In 1977, a 24-year-old Gary Wilson self-released You Think You Really Know Me, his only full-length. Recorded in his parents' Endicott, N.Y., basement, this singular collection of bizarro tunes sank rapidly to the depths of obscurity (but not before Trouser Press magazine tagged it the most unsettling thing it'd heard since the Residents). Subsequently, this compelling peek into one man's compulsions has become the stuff of legend in the world of outsider music, culminating in Beck name-checking Wilson on his "Where It's At" single.

While bearing passing resemblance to everything from Pere Ubu and Suicide to Steely Dan and the Cars, You Think You Really Know Meis one truly peculiar collision of synth rock, lounge pop, and dadaist experimentalism. Throughout the album, Wilson juxtaposes sublimely swinging drums and electric piano with guitar feedback, analog synth bleeps, and other incongruities.

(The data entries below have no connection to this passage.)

Lemma skip_ows_shift f p h q i :
  (i <= length h)%nat ->
  skip_ows f (p ++ h ++ q) (length p + i) (length p + length h)
  = (length p + skip_ows f h i (length h))%nat.
Proof.
  revert i. induction f as [|f IH]; intros i Hi; simpl; [done|].
  rewrite lookup_app_r by lia. replace (length p + i - length p)%nat with i by lia.
  destruct (decide (i < length h)%nat).
  - rewrite lookup_app_l by lia. destruct (h !! i) as [c|] eqn:E; [|done].
    replace (length p + i <? length p + length h)%nat with (i <? length h)%nat
      by (destruct (i <? length h)%nat eqn:E1; symmetry;
          [apply Nat.ltb_lt|apply Nat.ltb_ge]; b2p; lia).
    destruct ((i <? length h)%nat && ows c); [|done].
    rewrite <- IH by lia. f_equal. lia.
  - rewrite (lookup_ge_None_2 h) by lia.
    replace (length p + i <? length p + length h)%nat with false
      by (symmetry; apply Nat.ltb_ge; lia).
    by destruct ((h ++ q) !! i).
Qed.

Lemma trim_ows_shift p h q b e :
  (e <= length h)%nat ->
  trim_ows (p ++ h ++ q) (length p + b) (length p + e) = (length p + trim_ows h b e)%nat.
Proof.
  induction e as [|e IH]; intros He.
  - rewrite Nat.add_0_r. simpl. rewrite Nat.add_0_r.
    destruct (length p) as [|n] eqn:Ep; [done|]. cbn [trim_ows].
    replace (S n + b <? S n)%nat with false by (symmetry; apply Nat.ltb_ge; lia).
    by destruct ((p ++ h ++ q) !! n).
  - rewrite Nat.add_succ_r. cbn [trim_ows].
    rewrite lookup_app_r by lia. replace (length p + e - length p)%nat with e by lia.
    rewrite lookup_app_l by lia.
    destruct (h !! e) as [c|] eqn:E; [|apply lookup_ge_None in E; lia].
    replace (length p + b <? S (length p + e))%nat with (b <? S e)%nat
      by (destruct (b <? S e)%nat eqn:E1; symmetry;
          [apply Nat.ltb_lt|apply Nat.ltb_ge]; b2p; lia).
    destruct ((b <? S e)%nat && ows c); [by apply IH; lia|lia].
Qed.

Lemma slice_shift p h q b e :
  (b <= e)%nat -> (e <= length h)%nat ->
  slice (length p + b) (length p + e) (p ++ h ++ q) = slice b e h.
Proof.
  intros Hb He. unfold slice. replace (length p + e - (length p + b))%nat with (e - b)%nat by lia.
  rewrite drop_app_ge by lia. replace (length p + b - length p)%nat with b by lia.
  rewrite drop_app_le by lia. apply take_app_le. rewrite length_drop. lia.
Qed.

Lemma skip_ows_range f x b e : (b <= e)%nat -> (b <= skip_ows f x b e <= e)%nat.
Proof.
  revert b. induction f as [|f IH]; intros b Hb; simpl; [lia|].
  destruct (x !! b) as [c|]; [|lia].
  destruct (b <? e)%nat eqn:E; simpl; [|lia]. destruct (ows c); [|lia]. b2p.
  specialize (IH (S b)). lia.
Qed.

Lemma trim_ows_range x b e : (b <= e)%nat -> (b <= trim_ows x b e <= e)%nat.
Proof.
  induction e as [|e IH]; intros Hb; simpl; [lia|].
  destruct (x !! e) as [c|]; [|lia].
  destruct (b <? S e)%nat eqn:E; cbn [andb]; [|lia]. destruct (ows c); [|lia]. b2p.
  specialize (IH ltac:(lia)). lia.
Qed.

(** Parsing a hop in place is parsing its text. *)
Lemma parseXffAddr_slice p h q :
  parseXffAddr (p ++ h ++ q) (length p) (length p + length h) = parse_hop h.
Proof.
  unfold parse_hop, parseXffAddr. cbn zeta.
  pose proof (skip_ows_shift (length p + length h - length p) p h q 0 ltac:(lia)) as Hs.
  rewrite Nat.add_0_r in Hs. rewrite Hs. clear Hs.
  replace (length p + length h - length p)%nat with (length h) by lia.
  rewrite Nat.sub_0_r.
  pose proof (skip_ows_range (length h) h 0 (length h) ltac:(lia)) as Hb.
  set (b := skip_ows (length h) h 0 (length h)) in *.
  rewrite trim_ows_shift by lia.
  pose proof (trim_ows_range h b (length h) ltac:(lia)) as He.
  set (e := trim_ows h b (length h)) in *.
  unfold find_before. rewrite slice_shift by lia.
  by replace (length p + b =? length p + e)%nat with (b =? e)%nat
    by (destruct (b =? e)%nat eqn:E; symmetry;
        [apply Nat.eqb_eq|apply Nat.eqb_neq]; b2p; lia).
Qed.

Lemma slice_0 e x : slice 0 e x = take e x.
Proof. unfold slice. by rewrite Nat.sub_0_r. Qed.

Lemma take_slice b e x : (b <= e)%nat -> take e x = take b x ++ slice b e x.
Proof.
  intros Hb. unfold slice. rewrite take_drop_commute.
  replace (b + (e - b))%nat with e by lia.
  rewrite <- (take_drop b (take e x)) at 1. rewrite take_take. by rewrite Nat.min_l by lia.
Qed.

Lemma split_at b e x : (b <= e)%nat -> x = take b x ++ slice b e x ++ drop e x.
Proof. intros Hb. rewrite app_assoc, <- take_slice by done. symmetry. apply take_drop. Qed.

Lemma length_slice b e x : (e <= length x)%nat -> length (slice b e x) = (e - b)%nat.
Proof. intros He. unfold slice. rewrite length_take, length_drop. lia. Qed.

Lemma parseXffAddr_at x b e :
  (b <= e)%nat -> (e <= length x)%nat -> parseXffAddr x b e = parse_hop (slice b e x).
Proof.
  intros Hb He. rewrite <- (parseXffAddr_slice (take b x) (slice b e x) (drop e x)).
  rewrite <- split_at by done. f_equal.
  - rewrite length_take. lia.
  - rewrite length_take, length_slice by done. lia.
Qed.

Lemma rfind_below_spec c x e :
  (e <= length x)%nat ->
  match rfind_below c x e with
  | None => existsb (Ascii.eqb c) (take e x) = false
  | Some i => (i < e)%nat /\ x !! i = Some c /\
              existsb (Ascii.eqb c) (slice (S i) e x) = false
  end.
Proof.
  induction e as [|e IH]; intros He; [done|]. cbn [rfind_below].
  destruct (lookup_lt_is_Some_2 x e ltac:(lia)) as [d Hd]. rewrite Hd.
  destruct (Ascii.eqb c d) eqn:E.
  - apply Ascii.eqb_eq in E as ->. split_and!; [lia|done|].
    unfold slice. by rewrite Nat.sub_diag.
  - specialize (IH ltac:(lia)). destruct (rfind_below c x e) as [i|].
    + destruct IH as (Hi & Hx & Hs). split_and!; [lia|done|].
      unfold slice in *. replace (S e - S i)%nat with (S (e - S i)) by lia.
      rewrite (take_S_r _ _ d) by (rewrite lookup_drop; by replace (S i + (e - S i))%nat with e by lia).
      rewrite existsb_app, Hs. simpl. by rewrite E.
    + rewrite (take_S_r _ _ d) by done. rewrite existsb_app, IH. simpl. by rewrite E.
Qed.

(** The scan by positions is the scan of the hop list. *)
Lemma resolve_loop_hops fuel x trusted e :
  (e < fuel)%nat -> (e <= length x)%nat ->
  resolve_loop fuel x trusted e = scan_hops trusted (rev (split_chars "," (take e x))).
Proof.
  revert e. induction fuel as [|f IH]; intros e Hf He; [lia|]. cbn [resolve_loop].
  pose proof (rfind_below_spec "," x e He) as Hr.
  destruct (rfind_below "," x e) as [c|].
  - destruct Hr as (Hc & Hx & Hs). rewrite parseXffAddr_at by lia.
    assert (Ht : take e x = take c x ++ ","%char :: slice (S c) e x).
    { rewrite (take_slice (S c) e) by lia. rewrite (take_S_r _ _ ","%char) by done.
      by rewrite <- app_assoc. }
    rewrite Ht, split_chars_app, (split_chars_plain _ (slice _ _ _)) by done.
    rewrite rev_app_distr. simpl.
    destruct (parse_hop (slice (S c) e x)) as [cand|]; [|done].
    destruct (isTrustedProxy cand trusted); [|done]. apply IH; lia.
  - rewrite parseXffAddr_at, slice_0 by lia. rewrite split_chars_plain by done. simpl.
    destruct (parse_hop (take e x)) as [cand|]; [|done].
    by destruct (isTrustedProxy cand trusted).
Qed.

(** [resolveClientAddr] over the list of hops. *)
Definition resolve_ref (peer : Ip) (xff : string) (trusted : list Ip) : bool * Ip :=
  if negb (isTrustedProxy peer trusted) || String.eqb xff "" then (true, peer)
  else match scan_hops trusted (rev (split_chars "," (chars xff))) with
       | None => (false, peer)
       | Some None => (true, peer)
       | Some (Some cand) => (true, cand)
       end.

(** The backward scan over header positions computes the reference
    definition over the list of comma-separated hops, for every header. *)
Theorem resolve_equiv peer xff trusted :
  resolveClientAddr peer xff trusted = resolve_ref peer xff trusted.
Proof.
  unfold resolveClientAddr, resolve_ref. destruct (_ || _); [done|].
  rewrite resolve_loop_hops by lia. by rewrite take_ge by lia.
Qed.

Lemma scan_hops_app trusted hs hs' r :
  scan_hops trusted hs = Some (Some r) -> scan_hops trusted (hs ++ hs') = Some (Some r).
Proof.
  induction hs as [|h hs IH]; simpl; [done|].
  destruct (parse_hop h) as [c|]; [|done]. by destruct (isTrustedProxy c trusted).
Qed.

Lemma chars_app s t : chars (s ++ t)%string = chars s ++ chars t.
Proof. induction s as [|c s IH]; simpl; [done|]. by rewrite IH. Qed.

(** A client cannot choose its address: when the address resolved from the
    part of [X-Forwarded-For] that trusted proxies appended is not itself a
    trusted proxy, anything a client put in front of that part changes
    nothing. *)
Theorem resolve_no_spoofing peer junk xff trusted :
  isTrustedProxy (snd (resolveClientAddr peer xff trusted)) trusted = false ->
  resolveClientAddr peer (junk ++ "," ++ xff)%string trusted
  = resolveClientAddr peer xff trusted.
Proof.
  unfold resolveClientAddr.
  destruct (isTrustedProxy peer trusted) eqn:Hp; [|done]. cbn [negb orb].
  destruct (String.eqb xff "") eqn:Hx; [simpl; congruence|].
  rewrite !resolve_loop_hops, !take_ge by lia.
  destruct (scan_hops trusted (rev (split_chars "," (chars xff)))) as [[r|]|] eqn:E;
    simpl; [|congruence..]. intros _.
  rewrite (chars_app junk). change (chars ("," ++ xff)) with (","%char :: chars xff).
  rewrite (split_chars_app "," (chars junk) (chars xff)), rev_app_distr.
  rewrite (scan_hops_app _ _ _ _ E).
  by replace (String.eqb (junk ++ "," ++ xff) "") with false by (by destruct junk).
Qed.
End resolve_reference.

But the heart of Wilson's music is his obsessive girl-centric lyrics. Women named Cathy, Karen, and Cindy play a huge role, as do kissing, making out, holding hands, blind dates, and the like. While Wilson's words may be very puppy-loveish, his delivery makes them wildly disturbing. On "I Wanna Lose Control," he sings, "I called you right up, about 10:32/ Your brother said you weren't home/ What, you trying to take me for a fool?/ 'Cuz I wanna lose control, for about 15 minutes/ And then I'll be real cool for the rest of the night." Yikes!

Wilson's surrealist non sequiturs are often open to interpretation. On the cryptically titled "6.4 = Make Out," our lounge-lizard lothario breathily attempts to sex us up, Gary-style. "You said you'd be at the party," he croons, "but when I got there, you weren't there/ What are you trying to do, put me on a sick trip or something?/ I don't kiss on my first date." Wilson later announces a crush on "Karen," then turns the seemingly innocuous line "She's a real groovy girl and she's got red lips" into some psycho-mantra. But the real pièce de résistanceis an epic lounge-rock ballad in which Scary Gary delineates how he wants to make a girl his "Chromium Bitch."

Gary Wilson equals stalker music? Perhaps, but to get all politically correct on a 1977 album is to miss the point. Like so many recordings rescued from oblivion, You Think You Really Know Meis simultaneously so very right and so very wrong. Whether approached as a joke, a historical document, or a timeless example of fucked-up genius, the thing works.

As for what happened to Wilson after this record, he was tracked down by the Motel Records staff in San Diego, where he was living with the girl of his dreams, playing keyboards in an Italian-restaurant lounge act, and working the graveyard shift in an adult bookstore. A more fitting epilogue couldn't be invented.